* **Directions for this task**
Among the entries, find the lines with the string "Some" and report them.

(Stored data)
☆ ☆ ☆ ☆
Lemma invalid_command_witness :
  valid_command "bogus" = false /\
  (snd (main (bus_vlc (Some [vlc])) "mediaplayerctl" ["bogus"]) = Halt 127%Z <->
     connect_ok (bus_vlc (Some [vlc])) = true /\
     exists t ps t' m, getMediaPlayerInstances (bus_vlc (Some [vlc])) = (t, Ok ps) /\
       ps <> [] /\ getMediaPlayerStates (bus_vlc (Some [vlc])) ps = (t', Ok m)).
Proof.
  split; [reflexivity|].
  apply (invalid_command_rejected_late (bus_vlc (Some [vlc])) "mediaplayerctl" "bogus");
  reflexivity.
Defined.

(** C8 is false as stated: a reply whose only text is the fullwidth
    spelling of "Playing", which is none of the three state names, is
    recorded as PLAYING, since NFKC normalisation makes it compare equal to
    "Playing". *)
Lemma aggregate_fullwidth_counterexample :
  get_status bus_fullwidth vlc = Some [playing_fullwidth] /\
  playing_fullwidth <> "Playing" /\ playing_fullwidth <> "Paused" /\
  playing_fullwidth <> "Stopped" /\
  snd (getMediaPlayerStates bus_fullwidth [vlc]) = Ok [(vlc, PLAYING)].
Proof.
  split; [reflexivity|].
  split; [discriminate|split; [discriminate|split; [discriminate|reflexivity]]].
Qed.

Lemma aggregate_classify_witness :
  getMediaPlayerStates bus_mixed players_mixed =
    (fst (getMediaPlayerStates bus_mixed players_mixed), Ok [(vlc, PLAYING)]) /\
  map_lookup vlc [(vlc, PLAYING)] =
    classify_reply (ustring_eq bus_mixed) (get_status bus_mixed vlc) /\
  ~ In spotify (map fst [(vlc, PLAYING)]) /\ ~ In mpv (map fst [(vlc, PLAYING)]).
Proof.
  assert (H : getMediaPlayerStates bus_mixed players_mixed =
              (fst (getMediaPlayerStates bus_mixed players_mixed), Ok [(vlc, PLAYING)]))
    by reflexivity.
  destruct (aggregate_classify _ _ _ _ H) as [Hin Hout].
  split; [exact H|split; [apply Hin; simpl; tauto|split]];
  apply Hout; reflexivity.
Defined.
☆ ☆ ☆ ☆
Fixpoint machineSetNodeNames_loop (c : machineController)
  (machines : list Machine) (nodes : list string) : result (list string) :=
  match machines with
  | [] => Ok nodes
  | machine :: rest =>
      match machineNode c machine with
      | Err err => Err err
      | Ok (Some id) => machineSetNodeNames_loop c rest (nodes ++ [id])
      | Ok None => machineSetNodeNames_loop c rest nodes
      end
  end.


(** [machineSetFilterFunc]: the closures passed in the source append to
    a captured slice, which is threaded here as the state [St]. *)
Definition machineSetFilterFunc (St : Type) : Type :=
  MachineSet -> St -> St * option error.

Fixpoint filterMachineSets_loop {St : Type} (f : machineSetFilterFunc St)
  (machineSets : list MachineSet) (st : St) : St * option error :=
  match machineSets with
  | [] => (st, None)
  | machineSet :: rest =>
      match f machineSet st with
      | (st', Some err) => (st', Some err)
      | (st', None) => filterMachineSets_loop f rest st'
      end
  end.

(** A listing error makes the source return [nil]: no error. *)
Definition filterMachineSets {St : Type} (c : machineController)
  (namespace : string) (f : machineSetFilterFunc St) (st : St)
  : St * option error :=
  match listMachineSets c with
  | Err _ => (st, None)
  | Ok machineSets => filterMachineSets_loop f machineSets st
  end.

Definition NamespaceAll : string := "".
☆ ☆ ☆ ☆
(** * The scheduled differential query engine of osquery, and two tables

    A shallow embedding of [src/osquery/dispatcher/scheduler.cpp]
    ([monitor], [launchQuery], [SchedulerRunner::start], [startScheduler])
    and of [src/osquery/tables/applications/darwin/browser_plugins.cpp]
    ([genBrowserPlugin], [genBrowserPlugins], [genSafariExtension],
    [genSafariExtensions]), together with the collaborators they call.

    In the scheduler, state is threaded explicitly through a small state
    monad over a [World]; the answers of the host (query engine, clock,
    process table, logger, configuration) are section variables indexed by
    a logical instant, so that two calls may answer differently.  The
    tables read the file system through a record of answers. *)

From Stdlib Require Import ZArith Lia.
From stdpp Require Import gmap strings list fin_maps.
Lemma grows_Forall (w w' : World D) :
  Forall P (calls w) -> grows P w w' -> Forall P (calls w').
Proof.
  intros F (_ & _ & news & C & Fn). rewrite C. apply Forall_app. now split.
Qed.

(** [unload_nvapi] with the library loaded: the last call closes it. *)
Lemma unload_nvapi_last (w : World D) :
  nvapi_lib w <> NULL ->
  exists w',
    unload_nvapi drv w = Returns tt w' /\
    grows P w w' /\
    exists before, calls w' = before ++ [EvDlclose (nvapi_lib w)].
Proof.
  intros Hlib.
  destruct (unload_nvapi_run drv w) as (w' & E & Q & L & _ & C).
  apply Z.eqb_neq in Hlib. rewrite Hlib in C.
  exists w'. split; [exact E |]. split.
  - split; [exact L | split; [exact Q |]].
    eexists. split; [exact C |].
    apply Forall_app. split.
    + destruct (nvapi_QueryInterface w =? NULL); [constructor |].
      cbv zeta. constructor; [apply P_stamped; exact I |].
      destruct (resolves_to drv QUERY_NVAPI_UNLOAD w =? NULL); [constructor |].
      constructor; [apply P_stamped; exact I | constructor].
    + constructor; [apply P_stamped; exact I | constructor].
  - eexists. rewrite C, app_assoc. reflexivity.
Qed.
☆ ☆ ☆ ☆
* **Result**
  (snd (main (bus_vlc (Some [vlc])) "mediaplayerctl" ["bogus"]) = Halt 127%Z <->
     connect_ok (bus_vlc (Some [vlc])) = true /\
     exists t ps t' m, getMediaPlayerInstances (bus_vlc (Some [vlc])) = (t, Ok ps) /\
       ps <> [] /\ getMediaPlayerStates (bus_vlc (Some [vlc])) ps = (t', Ok m)).
  apply (invalid_command_rejected_late (bus_vlc (Some [vlc])) "mediaplayerctl" "bogus");
  get_status bus_fullwidth vlc = Some [playing_fullwidth] /\
      | Ok (Some id) => machineSetNodeNames_loop c rest (nodes ++ [id])
      | (st', Some err) => (st', Some err)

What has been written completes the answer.